Le Conseil d’Etat a annulé la circulaire qui permettait de régulariser un étranger travaillant dans l’un des 30 métiers «en tension». Le ministère, qui invoque un «motif de forme», assure que ça ne change rien et prépare une nouvelle circulaire.
Une nouvelle épine dans le pied du ministère de l’Immigration et de l’Identité nationale. Le Conseil d’Etat a annulé, le 23 octobre, la circulaire précisant les conditions de régularisation par le travail. Autrement dit, l’un des textes qui encadrent l’immigration choisie.
Cette circulaire du 7 janvier 2008 prévoyait que pour pouvoir bénéficier d’une régularisation de son titre de séjour, l’étranger doit justifier d’une qualification ou d’une expérience dans l’une des 30 professions ouvertes aux ressortissants des pays non-membres de l’UE.
Pour le Gisti (Groupe d’information et de soutien des immigrés), qui avait saisi le Conseil d’Etat, ce texte était discriminatoire. Car ces trente métiers ouverts aux pays non membres de l’UE, et répartis sur le territoire par régions, sont pour la plupat des métiers qualifiés (informaticiens, géomètres, chefs de chantier…). Ce qui exclut les travailleurs sans-papiers des secteurs du bâtiment, nettoyage, sécurité, restauration… pour beaucoup venus de pays d’Afrique. Une autre liste, plus longue, non supprimée, et nationale celle-là, concerne 152 métiers ouverts aux ressortissants des pays nouvellement membres de l’UE et nécessitant moins de qualification.
«Motifs de forme»
«En clair, ce dispositif venait empêcher la régularisation par le travail des immigrés travaillant dans le bâtiment ou la restauration, c’est-à-dire ceux venus des pays du Sud», dénonce Stéphane Maugendre, le président du Gisti.
Le Conseil d’Etat, sans parler directement de discrimination, considère dans sa décision que le gouvernement ne peut, «sans méconnaître la loi, restreindre les conditions de délivrance» de la carte de séjour «en subordonnant (cette carte) à la présentation, par l’étranger, d’une promesse d’embauche dans l’un des métiers prévus par cette liste».
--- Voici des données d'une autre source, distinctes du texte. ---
Lemma onReplyFinished_snd (reply : QNetworkReply.t) :
  snd (onReplyFinished reply)
  = QNetworkReply.deleteLater (snd (QNetworkReply.readAll reply)).
Proof.
  unfold onReplyFinished; simpl.
  destruct (_ || _); reflexivity.
Qed.

Lemma finished_single_snd (reply : QNetworkReply.t) :
  QNetworkReply.finishedSlots reply = [QNetworkReply.HttpClient_onReplyFinished] ->
  snd (finished reply) = snd (onReplyFinished reply).
Proof.
  intros H; unfold finished; rewrite H; simpl.
  destruct (onReplyFinished reply) as [emitted reply']; reflexivity.
Qed.

Lemma async_entry_submit (transport : QNetworkAccessManager.Transport)
      (m : Method) (a : AsyncEntry) (p : Process) (c : HttpClient.t)
      (url : QString) (data : QByteArray) :
  asyncEntryPoint transport m = Some a ->
  callAsync a p c url data
  = submitted c (QNetworkReply.connect_finished
                   QNetworkReply.HttpClient_onReplyFinished
                   (submittedReply transport m p c url data)).
Proof.
  intros H; destruct m; simpl in H; inversion H; reflexivity.
Qed.

Lemma sync_pair (c : HttpClient.t) (reply : QNetworkReply.t) :
  (let '(result, reply') := waitForResponse reply in
   (result, submitted c reply'))
  = (fst (waitForResponse reply), submitted c (snd (waitForResponse reply))).
Proof. destruct (waitForResponse reply); reflexivity. Qed.

Lemma sync_entry_submit (transport : QNetworkAccessManager.Transport)
      (m : Method) (s : SyncEntry) (p : Process) (c : HttpClient.t)
      (url : QString) (data : QByteArray) :
  syncEntryPoint transport m = Some s ->
  callSync s p c url data
  = (fst (waitForResponse (submittedReply transport m p c url data)),
     submitted c (snd (waitForResponse (submittedReply transport m p c url data)))).
Proof.
  intros H; destruct m; simpl in H; inversion H; subst s; clear H;
    exact (sync_pair c _).
Qed.

Lemma onReplyFinished_connect (slot : QNetworkReply.Slot) (reply : QNetworkReply.t) :
  fst (onReplyFinished (QNetworkReply.connect_finished slot reply))
  = fst (onReplyFinished reply).
Proof. rewrite !onReplyFinished_eq; reflexivity. Qed.

Lemma finished_async_reply (reply : QNetworkReply.t) :
  QNetworkReply.finishedSlots reply = [] ->
  fst (finished (QNetworkReply.connect_finished
                   QNetworkReply.HttpClient_onReplyFinished reply))
  = fst (onReplyFinished reply).
Proof.
  intros H; rewrite finished_single by (simpl; rewrite H; reflexivity).
  apply onReplyFinished_connect.
Qed.

(** X1.  Whatever the outcome, each completion path drains the reply and calls
    [deleteLater] on it exactly once.  The reply of a synchronous call has
    been scheduled for deletion once when the call is over; the reply of an
    asynchronous call has not been scheduled when the call returns, and has
    been scheduled once after its [finished] signal is delivered. *)
Theorem reply_disposed_once :
  (forall reply : QNetworkReply.t,
      QNetworkReply.deleteLaterCalls (snd (waitForResponse reply))
      = S (QNetworkReply.deleteLaterCalls reply)
      /\ QNetworkReply.deleteLaterCalls (snd (onReplyFinished reply))
         = S (QNetworkReply.deleteLaterCalls reply)
      /\ QNetworkReply.buffer (snd (waitForResponse reply)) = []
      /\ QNetworkReply.buffer (snd (onReplyFinished reply)) = [])
  /\ (forall transport m s p c url data,
         syncEntryPoint transport m = Some s ->
         exists reply,
           manager (snd (callSync s p c url data)) = manager c ++ [reply]
           /\ QNetworkReply.deleteLaterCalls reply = 1)
  /\ (forall transport m a p c url data,
         asyncEntryPoint transport m = Some a ->
         exists reply,
           manager (callAsync a p c url data) = manager c ++ [reply]
           /\ QNetworkReply.deleteLaterCalls reply = 0
           /\ QNetworkReply.deleteLaterCalls (snd (finished reply)) = 1).
Proof.
  split; [|split].
  - intros reply; rewrite waitForResponse_snd, onReplyFinished_snd.
    repeat split.
  - intros transport m s p c url data Hs.
    rewrite (sync_entry_submit transport m s p c url data Hs).
    eexists; split; [reflexivity|].
    rewrite waitForResponse_snd; reflexivity.
  - intros transport m a p c url data Ha.
    rewrite (async_entry_submit transport m a p c url data Ha).
    eexists; split; [reflexivity|]; split; [reflexivity|].
    rewrite finished_single_snd by reflexivity.
    rewrite onReplyFinished_snd; reflexivity.
Qed.

Lemma reply_disposed_once_witness :
  syncEntryPoint notFoundTransport DELETE = Some (SyncUrl (del_sync notFoundTransport))
  /\ exists reply,
      manager (snd (callSync (SyncUrl (del_sync notFoundTransport)) freshProcess
                      HttpClient.new (qstr "http://localhost/") []))
      = manager HttpClient.new ++ [reply]
      /\ QNetworkReply.deleteLaterCalls reply = 1.
Proof.
  split; [reflexivity|].
  apply (proj1 (proj2 reply_disposed_once) notFoundTransport DELETE); reflexivity.
Defined.

(** X2.  The reply of a synchronous call is never connected to
    [onReplyFinished]: the only receiver of its [finished] signal is the
    [quit] of the local event loop, so the completion of that reply emits
    neither [success] nor [error].  (Signals emitted while the call waits
    come from other, asynchronous replies of the client.) *)
Theorem sync_call_emits_no_signal
        (transport : QNetworkAccessManager.Transport) (m : Method)
        (s : SyncEntry) (p : Process) (c : HttpClient.t) (url : QString)
        (data : QByteArray) :
  syncEntryPoint transport m = Some s ->
  exists reply,
    manager (snd (callSync s p c url data)) = manager c ++ [reply]
    /\ QNetworkReply.finishedSlots reply = [QNetworkReply.QEventLoop_quit]
    /\ fst (finished reply) = [].
Proof.
  intros Hs.
  rewrite (sync_entry_submit transport m s p c url data Hs).
  eexists; split; [reflexivity|].
  assert (Hslots : QNetworkReply.finishedSlots
                     (snd (waitForResponse (submittedReply transport m p c url data)))
                   = [QNetworkReply.QEventLoop_quit])
    by (rewrite waitForResponse_snd; reflexivity).
  split; [exact Hslots|].
  unfold finished; rewrite Hslots; reflexivity.
Qed.

Lemma sync_call_emits_no_signal_witness :
  syncEntryPoint notFoundTransport POST = Some (SyncUrlData (post_sync notFoundTransport))
  /\ exists reply,
      manager (snd (callSync (SyncUrlData (post_sync notFoundTransport)) freshProcess
                      HttpClient.new (qstr "http://localhost/") (bytes "{}")))
      = manager HttpClient.new ++ [reply]
      /\ QNetworkReply.finishedSlots reply = [QNetworkReply.QEventLoop_quit]
      /\ fst (finished reply) = [].
Proof.
  split; [reflexivity|].
  apply (sync_call_emits_no_signal notFoundTransport POST); reflexivity.
Defined.

(** X3.  The two calls for one method agree.  Made with the same process state,
    client, URL and body, and answered alike by the transport, the
    synchronous call returns a body exactly when the completion of the
    asynchronous call emits [success] with that body, and it throws exactly
    when the completion emits [error]; the message of the exception is then
    the UTF-8 form of the string the signal carries. *)
Theorem sync_and_async_agree
        (transport : QNetworkAccessManager.Transport) (m : Method)
        (a : AsyncEntry) (s : SyncEntry) (p : Process) (c : HttpClient.t)
        (url : QString) (data : QByteArray) :
  asyncEntryPoint transport m = Some a ->
  syncEntryPoint transport m = Some s ->
  exists reply,
    manager (callAsync a p c url data) = manager c ++ [reply]
    /\ (forall body,
           fst (callSync s p c url data) = Return body
           <-> fst (finished reply) = [success body])
    /\ (forall e,
           fst (callSync s p c url data) = Throw e ->
           exists errorString,
             fst (finished reply) = [error errorString]
             /\ NetworkException.message e = toStdString errorString)
    /\ (forall errorString,
           fst (finished reply) = [error errorString] ->
           exists e,
             fst (callSync s p c url data) = Throw e
             /\ NetworkException.message e = toStdString errorString).
Proof.
  intros Ha Hs.
  rewrite (async_entry_submit transport m a p c url data Ha).
  rewrite (sync_entry_submit transport m s p c url data Hs).
  eexists; split; [reflexivity|].
  rewrite finished_async_reply by reflexivity.
  cbn [fst]; rewrite waitForResponse_eq, onReplyFinished_eq.
  destruct (failed (submittedReply transport m p c url data)).
  - split; [|split].
    + intros body; split; intros H; discriminate H.
    + intros e He; inversion He; eexists; split; reflexivity.
    + intros errorString He; inversion He; eexists; split; reflexivity.
  - split; [|split].
    + intros body; split; intros H; inversion H; reflexivity.
    + intros e He; discriminate He.
    + intros errorString He; discriminate He.
Qed.

Lemma sync_and_async_agree_witness :
  asyncEntryPoint notFoundTransport PUT = Some (AsyncUrlData (put notFoundTransport))
  /\ syncEntryPoint notFoundTransport PUT = Some (SyncUrlData (put_sync notFoundTransport))
  /\ fst (callSync (SyncUrlData (put_sync notFoundTransport)) freshProcess
            HttpClient.new (qstr "http://localhost/") (bytes "{}"))
     = Throw (NetworkException.mk 404 (bytes "not found"))
  /\ exists reply,
      manager (callAsync (AsyncUrlData (put notFoundTransport)) freshProcess
                 HttpClient.new (qstr "http://localhost/") (bytes "{}"))
      = manager HttpClient.new ++ [reply]
      /\ exists errorString,
          fst (finished reply) = [error errorString]
          /\ bytes "not found" = toStdString errorString.
Proof.
  split; [reflexivity|]; split; [reflexivity|]; split; [reflexivity|].
  destruct (sync_and_async_agree notFoundTransport PUT _ _ freshProcess
              HttpClient.new (qstr "http://localhost/") (bytes "{}")
              eq_refl eq_refl) as [reply [Hm [_ [Hthrow _]]]].
  exists reply; split; [exact Hm|].
  exact (Hthrow _ eq_refl).
Defined.

(** X4.  What the result of a synchronous wait tells the caller.  A returned
    body is the whole response body of a reply without transport error and
    with a status of at most 300.  An exception whose status is at most 300
    (0 in particular) can only come from a transport error; without a
    transport error the status thrown is above 300. *)
Theorem sync_result_meaning (reply : QNetworkReply.t) :
  (forall body,
      fst (waitForResponse reply) = Return body ->
      QNetworkReply.error reply = QNetworkReply.NoError
      /\ (toInt (QNetworkReply.httpStatusCodeAttribute reply) <= 300)%Z
      /\ body = QNetworkReply.buffer reply)
  /\ (forall e,
         fst (waitForResponse reply) = Throw e ->
         NetworkException.getStatusCode e
         = toInt (QNetworkReply.httpStatusCodeAttribute reply)
         /\ ((NetworkException.getStatusCode e <= 300)%Z ->
             QNetworkReply.error reply <> QNetworkReply.NoError)
         /\ (QNetworkReply.error reply = QNetworkReply.NoError ->
             (NetworkException.getStatusCode e > 300)%Z)).
Proof.
  rewrite waitForResponse_eq; unfold failed.
  destruct (QNetworkReply.error reply) eqn:Herr; cbn [QNetworkReply.isError orb];
    try (split;
         [ intros body H; discriminate H
         | intros e H; inversion H; cbn;
           split; [reflexivity | split; intros; discriminate] ]).
  rewrite Z.gtb_ltb.
  destruct (Z.ltb_spec 300 (toInt (QNetworkReply.httpStatusCodeAttribute reply))).
  - split; [intros body H'; discriminate H'|].
    intros e He; inversion He; cbn.
    split; [reflexivity|]; split; intros; lia.
  - split; [|intros e He; discriminate He].
    intros body Hb; inversion Hb; repeat split; assumption.
Qed.

Lemma sync_result_meaning_witness :
  fst (waitForResponse reply_host_not_found) = Throw (NetworkException.mk 0 [])
  /\ (NetworkException.getStatusCode (NetworkException.mk 0 []) <= 300)%Z
  /\ QNetworkReply.error reply_host_not_found <> QNetworkReply.NoError.
Proof.
  split; [reflexivity|]; split; [cbn; lia|].
  apply (proj1 (proj2 (proj2 (sync_result_meaning reply_host_not_found)
                         (NetworkException.mk 0 []) eq_refl))).
  cbn; lia.
Defined.

(* ===================================================================== *)
(** ** What is submitted *)
(* ===================================================================== *)

Lemma setHeaders_url (token : QString) (headers : QMap)
      (request : QNetworkRequest.t) :
  QNetworkRequest.url (setHeaders token headers request)
  = QNetworkRequest.url request.
Proof.
  unfold setHeaders; destruct (negb (isEmpty token)).
  - rewrite setRawHeader_url; apply setHeaders_loop_url.
  - apply setHeaders_loop_url.
Qed.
Pour le ministère de l’Immigration, l’annulation de la circulaire repose sur de purs «motifs de forme» et ne remet aucunement en cause le principe de la régularisation par le travail. Le Conseil d’Etat a seulement «censuré une rédaction imparfaite de la circulaire», considère-t-on au cabinet d’Eric Besson, qui planche déjà depuis deux semaines sur «un document de synthèse» destiné à remplacer la circulaire annulée.
«Une fenêtre qui s’ouvre»
Du côté du Gisti, l’interprétation est évidemment différente. «Ce que dit le Conseil d’Etat, c’est qu’on ne peut pas limiter la possibilité de régulariser les gens», réagit Stéphane Maugendre, se réjouissant de cette «large fenêtre qui s’ouvre», alors que plus de 4000 travailleurs sans-papiers grévistes occupent toujours une quarantaine de sites pour demander leur régularisation.
«Cette décision ne changera pas grand chose, puisque dans les faits la liste des 30 métiers est dépassée depuis longtemps», tempère la CGT, qui encadre bon nombre des mouvements de sans-papiers demandant leur régularisation. De fait, une clause de cette fameuse circulaire du 7 janvier 2008 prévoit qu’un étranger qui occuperait un emploi «en tension» ne figurant pas dans la liste des trente métiers pourrait tout de même voir sa demande examinée «à titre exceptionnel». Cette brèche a permis une première vague de régularisations débutée en 2008 par celles des cuisiniers du restaurant parisien la Grande Armée. 2800 étrangers ont été regularisés par le travail en 2008, selon le ministère.